** DATA FOR THE TASK follows **

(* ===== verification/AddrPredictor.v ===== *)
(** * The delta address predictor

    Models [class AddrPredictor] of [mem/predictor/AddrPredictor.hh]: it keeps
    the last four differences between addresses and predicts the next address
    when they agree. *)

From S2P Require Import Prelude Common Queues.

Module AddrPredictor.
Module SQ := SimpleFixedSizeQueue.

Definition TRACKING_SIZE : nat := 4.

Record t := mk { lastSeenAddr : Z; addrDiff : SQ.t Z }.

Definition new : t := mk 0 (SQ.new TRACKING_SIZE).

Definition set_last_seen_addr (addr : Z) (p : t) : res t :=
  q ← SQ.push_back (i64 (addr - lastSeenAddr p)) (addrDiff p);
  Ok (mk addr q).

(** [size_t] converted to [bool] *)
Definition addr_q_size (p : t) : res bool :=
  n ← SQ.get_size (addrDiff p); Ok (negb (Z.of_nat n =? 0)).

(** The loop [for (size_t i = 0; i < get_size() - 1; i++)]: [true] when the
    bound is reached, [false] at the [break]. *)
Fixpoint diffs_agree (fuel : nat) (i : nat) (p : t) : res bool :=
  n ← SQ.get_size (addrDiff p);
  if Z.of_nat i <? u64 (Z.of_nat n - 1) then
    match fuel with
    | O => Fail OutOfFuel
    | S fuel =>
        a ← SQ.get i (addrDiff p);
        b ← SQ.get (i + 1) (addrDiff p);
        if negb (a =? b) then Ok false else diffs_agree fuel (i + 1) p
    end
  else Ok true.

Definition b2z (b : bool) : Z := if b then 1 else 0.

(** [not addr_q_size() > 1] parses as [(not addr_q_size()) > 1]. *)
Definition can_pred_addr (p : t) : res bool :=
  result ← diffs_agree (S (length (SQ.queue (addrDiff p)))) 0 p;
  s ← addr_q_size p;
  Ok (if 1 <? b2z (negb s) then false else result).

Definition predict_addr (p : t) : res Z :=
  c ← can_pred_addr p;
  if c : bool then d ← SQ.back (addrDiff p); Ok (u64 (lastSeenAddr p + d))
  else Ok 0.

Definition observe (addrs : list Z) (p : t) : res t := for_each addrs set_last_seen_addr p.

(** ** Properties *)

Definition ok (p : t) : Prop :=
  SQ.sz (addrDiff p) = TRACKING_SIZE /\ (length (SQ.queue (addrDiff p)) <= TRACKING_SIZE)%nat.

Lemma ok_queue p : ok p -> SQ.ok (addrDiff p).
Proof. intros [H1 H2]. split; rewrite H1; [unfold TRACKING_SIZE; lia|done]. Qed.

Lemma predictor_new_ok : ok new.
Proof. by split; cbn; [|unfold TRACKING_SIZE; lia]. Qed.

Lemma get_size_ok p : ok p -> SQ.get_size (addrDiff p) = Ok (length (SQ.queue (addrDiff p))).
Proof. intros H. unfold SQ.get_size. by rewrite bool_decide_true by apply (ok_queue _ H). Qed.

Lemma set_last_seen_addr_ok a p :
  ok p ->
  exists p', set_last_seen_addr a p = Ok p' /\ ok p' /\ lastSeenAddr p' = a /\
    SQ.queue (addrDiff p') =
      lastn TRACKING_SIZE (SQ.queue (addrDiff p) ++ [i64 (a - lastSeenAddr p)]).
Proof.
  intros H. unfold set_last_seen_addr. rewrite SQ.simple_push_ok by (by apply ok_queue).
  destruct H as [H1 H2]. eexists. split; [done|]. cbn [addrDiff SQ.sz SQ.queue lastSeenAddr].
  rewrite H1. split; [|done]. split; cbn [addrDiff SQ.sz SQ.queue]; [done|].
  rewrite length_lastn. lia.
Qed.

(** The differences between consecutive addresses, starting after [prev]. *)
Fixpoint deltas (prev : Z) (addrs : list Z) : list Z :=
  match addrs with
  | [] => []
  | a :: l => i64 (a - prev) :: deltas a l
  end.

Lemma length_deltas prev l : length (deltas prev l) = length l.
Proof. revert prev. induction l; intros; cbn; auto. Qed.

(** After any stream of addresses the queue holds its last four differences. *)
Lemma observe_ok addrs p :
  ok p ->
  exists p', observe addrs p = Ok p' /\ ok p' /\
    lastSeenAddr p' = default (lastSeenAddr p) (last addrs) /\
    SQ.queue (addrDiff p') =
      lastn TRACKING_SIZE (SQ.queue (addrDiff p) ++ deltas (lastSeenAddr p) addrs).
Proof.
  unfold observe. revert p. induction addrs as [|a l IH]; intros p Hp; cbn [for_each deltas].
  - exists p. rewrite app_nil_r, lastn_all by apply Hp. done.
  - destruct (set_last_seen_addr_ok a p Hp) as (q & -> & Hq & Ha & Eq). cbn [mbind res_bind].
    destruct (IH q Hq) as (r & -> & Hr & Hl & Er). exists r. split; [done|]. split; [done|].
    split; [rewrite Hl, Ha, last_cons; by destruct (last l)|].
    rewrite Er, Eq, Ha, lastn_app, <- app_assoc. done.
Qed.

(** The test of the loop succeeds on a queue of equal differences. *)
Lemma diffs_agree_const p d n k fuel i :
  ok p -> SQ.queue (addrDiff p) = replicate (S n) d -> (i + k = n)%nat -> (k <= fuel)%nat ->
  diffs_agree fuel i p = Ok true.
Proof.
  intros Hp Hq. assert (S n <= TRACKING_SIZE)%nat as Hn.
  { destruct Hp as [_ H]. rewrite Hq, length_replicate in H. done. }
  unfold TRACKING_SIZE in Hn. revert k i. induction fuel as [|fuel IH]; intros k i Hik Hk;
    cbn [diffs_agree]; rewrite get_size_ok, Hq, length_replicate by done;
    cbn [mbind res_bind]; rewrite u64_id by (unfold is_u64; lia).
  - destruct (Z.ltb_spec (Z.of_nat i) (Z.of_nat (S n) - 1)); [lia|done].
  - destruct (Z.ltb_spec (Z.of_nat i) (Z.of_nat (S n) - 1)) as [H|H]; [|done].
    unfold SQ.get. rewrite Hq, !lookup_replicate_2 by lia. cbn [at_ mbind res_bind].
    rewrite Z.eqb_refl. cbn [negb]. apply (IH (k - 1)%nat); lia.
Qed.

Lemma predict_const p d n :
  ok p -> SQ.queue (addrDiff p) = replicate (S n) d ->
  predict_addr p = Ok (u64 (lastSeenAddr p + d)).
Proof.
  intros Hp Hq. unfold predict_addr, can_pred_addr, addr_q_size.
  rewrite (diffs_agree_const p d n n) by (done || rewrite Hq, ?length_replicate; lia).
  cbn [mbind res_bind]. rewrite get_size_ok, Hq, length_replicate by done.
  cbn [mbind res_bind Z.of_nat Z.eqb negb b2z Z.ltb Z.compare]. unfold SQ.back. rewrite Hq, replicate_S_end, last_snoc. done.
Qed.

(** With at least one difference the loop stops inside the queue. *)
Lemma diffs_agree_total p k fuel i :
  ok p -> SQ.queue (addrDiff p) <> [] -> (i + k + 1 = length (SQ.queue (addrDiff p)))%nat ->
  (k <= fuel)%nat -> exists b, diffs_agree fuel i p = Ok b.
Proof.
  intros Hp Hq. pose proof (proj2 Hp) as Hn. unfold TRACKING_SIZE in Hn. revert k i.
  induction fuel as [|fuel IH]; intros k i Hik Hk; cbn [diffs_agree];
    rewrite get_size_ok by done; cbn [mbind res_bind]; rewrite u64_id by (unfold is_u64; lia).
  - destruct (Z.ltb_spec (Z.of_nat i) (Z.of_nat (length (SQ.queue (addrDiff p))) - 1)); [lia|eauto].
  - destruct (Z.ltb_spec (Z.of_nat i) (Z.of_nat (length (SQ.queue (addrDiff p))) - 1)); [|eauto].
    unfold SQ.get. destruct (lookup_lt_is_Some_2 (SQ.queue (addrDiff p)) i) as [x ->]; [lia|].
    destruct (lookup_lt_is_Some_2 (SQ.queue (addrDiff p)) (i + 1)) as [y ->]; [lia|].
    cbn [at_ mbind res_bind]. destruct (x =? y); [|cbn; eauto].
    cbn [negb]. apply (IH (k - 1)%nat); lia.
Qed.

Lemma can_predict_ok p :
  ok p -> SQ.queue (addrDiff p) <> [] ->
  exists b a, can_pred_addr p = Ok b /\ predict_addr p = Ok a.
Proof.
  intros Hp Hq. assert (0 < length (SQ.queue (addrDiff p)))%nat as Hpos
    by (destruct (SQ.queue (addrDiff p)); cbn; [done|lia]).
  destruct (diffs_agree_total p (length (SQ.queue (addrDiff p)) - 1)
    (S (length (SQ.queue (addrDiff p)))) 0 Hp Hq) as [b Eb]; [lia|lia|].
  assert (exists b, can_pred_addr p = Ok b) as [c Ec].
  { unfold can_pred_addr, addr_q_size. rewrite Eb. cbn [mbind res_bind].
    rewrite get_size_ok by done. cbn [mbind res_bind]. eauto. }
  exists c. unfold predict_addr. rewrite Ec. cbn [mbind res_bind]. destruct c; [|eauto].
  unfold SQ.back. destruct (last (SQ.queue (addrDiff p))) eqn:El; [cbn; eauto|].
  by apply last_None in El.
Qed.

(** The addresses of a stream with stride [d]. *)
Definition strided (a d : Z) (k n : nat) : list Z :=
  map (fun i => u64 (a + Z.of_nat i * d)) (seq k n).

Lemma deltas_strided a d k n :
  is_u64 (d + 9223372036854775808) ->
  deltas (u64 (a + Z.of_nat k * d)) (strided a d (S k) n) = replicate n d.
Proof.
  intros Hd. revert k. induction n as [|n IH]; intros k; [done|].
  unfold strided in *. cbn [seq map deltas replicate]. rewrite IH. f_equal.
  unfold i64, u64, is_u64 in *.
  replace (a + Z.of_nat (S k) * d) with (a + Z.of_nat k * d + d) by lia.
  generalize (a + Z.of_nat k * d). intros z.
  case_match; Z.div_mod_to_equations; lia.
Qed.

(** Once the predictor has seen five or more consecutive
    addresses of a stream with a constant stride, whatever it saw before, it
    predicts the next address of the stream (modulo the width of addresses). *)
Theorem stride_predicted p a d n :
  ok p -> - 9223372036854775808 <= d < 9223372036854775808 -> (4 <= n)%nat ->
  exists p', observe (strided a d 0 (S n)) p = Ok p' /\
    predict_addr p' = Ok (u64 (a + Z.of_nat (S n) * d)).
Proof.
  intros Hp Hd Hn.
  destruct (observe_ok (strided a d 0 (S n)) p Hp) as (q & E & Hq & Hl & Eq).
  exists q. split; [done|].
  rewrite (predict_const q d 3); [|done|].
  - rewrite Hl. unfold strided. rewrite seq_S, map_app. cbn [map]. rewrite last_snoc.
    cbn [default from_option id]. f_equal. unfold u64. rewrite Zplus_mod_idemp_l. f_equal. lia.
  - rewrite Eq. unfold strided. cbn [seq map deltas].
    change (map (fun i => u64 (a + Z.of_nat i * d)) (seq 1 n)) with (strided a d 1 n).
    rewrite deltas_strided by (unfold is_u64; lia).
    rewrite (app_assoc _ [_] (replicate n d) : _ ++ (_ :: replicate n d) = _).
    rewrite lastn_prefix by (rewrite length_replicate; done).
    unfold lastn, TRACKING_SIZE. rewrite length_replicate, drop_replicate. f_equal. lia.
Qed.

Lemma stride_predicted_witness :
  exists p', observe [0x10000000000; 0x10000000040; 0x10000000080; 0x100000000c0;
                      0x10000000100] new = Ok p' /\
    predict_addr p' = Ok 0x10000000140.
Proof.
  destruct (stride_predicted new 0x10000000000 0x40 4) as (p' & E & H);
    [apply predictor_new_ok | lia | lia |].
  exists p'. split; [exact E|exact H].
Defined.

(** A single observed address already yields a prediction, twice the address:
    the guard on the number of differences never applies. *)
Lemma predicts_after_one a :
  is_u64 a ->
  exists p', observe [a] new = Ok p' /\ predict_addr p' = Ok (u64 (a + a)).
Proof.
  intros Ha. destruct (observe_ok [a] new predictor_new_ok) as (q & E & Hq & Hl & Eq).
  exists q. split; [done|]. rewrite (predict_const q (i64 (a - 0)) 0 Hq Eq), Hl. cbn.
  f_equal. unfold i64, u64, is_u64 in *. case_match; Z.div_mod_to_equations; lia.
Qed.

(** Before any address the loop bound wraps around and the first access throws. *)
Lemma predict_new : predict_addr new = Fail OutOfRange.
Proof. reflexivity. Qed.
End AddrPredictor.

** End of DATA FOR THE TASK **

◆ INSTRUCTIONS FOR THE TASK: The required output is the stretch of entries above from the line containing "Lemma diffs_agree_const p" through the line containing "cbn [mbind res_bind]. rewrite", reproduced exactly.

◆ RESULT OF THE TASK:
Lemma diffs_agree_const p d n k fuel i :
  ok p -> SQ.queue (addrDiff p) = replicate (S n) d -> (i + k = n)%nat -> (k <= fuel)%nat ->
  diffs_agree fuel i p = Ok true.
Proof.
  intros Hp Hq. assert (S n <= TRACKING_SIZE)%nat as Hn.
  { destruct Hp as [_ H]. rewrite Hq, length_replicate in H. done. }
  unfold TRACKING_SIZE in Hn. revert k i. induction fuel as [|fuel IH]; intros k i Hik Hk;
    cbn [diffs_agree]; rewrite get_size_ok, Hq, length_replicate by done;
    cbn [mbind res_bind]; rewrite u64_id by (unfold is_u64; lia).
  - destruct (Z.ltb_spec (Z.of_nat i) (Z.of_nat (S n) - 1)); [lia|done].
  - destruct (Z.ltb_spec (Z.of_nat i) (Z.of_nat (S n) - 1)) as [H|H]; [|done].
    unfold SQ.get. rewrite Hq, !lookup_replicate_2 by lia. cbn [at_ mbind res_bind].
    rewrite Z.eqb_refl. cbn [negb]. apply (IH (k - 1)%nat); lia.
Qed.

Lemma predict_const p d n :
  ok p -> SQ.queue (addrDiff p) = replicate (S n) d ->
  predict_addr p = Ok (u64 (lastSeenAddr p + d)).
Proof.
  intros Hp Hq. unfold predict_addr, can_pred_addr, addr_q_size.
  rewrite (diffs_agree_const p d n n) by (done || rewrite Hq, ?length_replicate; lia).
  cbn [mbind res_bind]. rewrite get_size_ok, Hq, length_replicate by done.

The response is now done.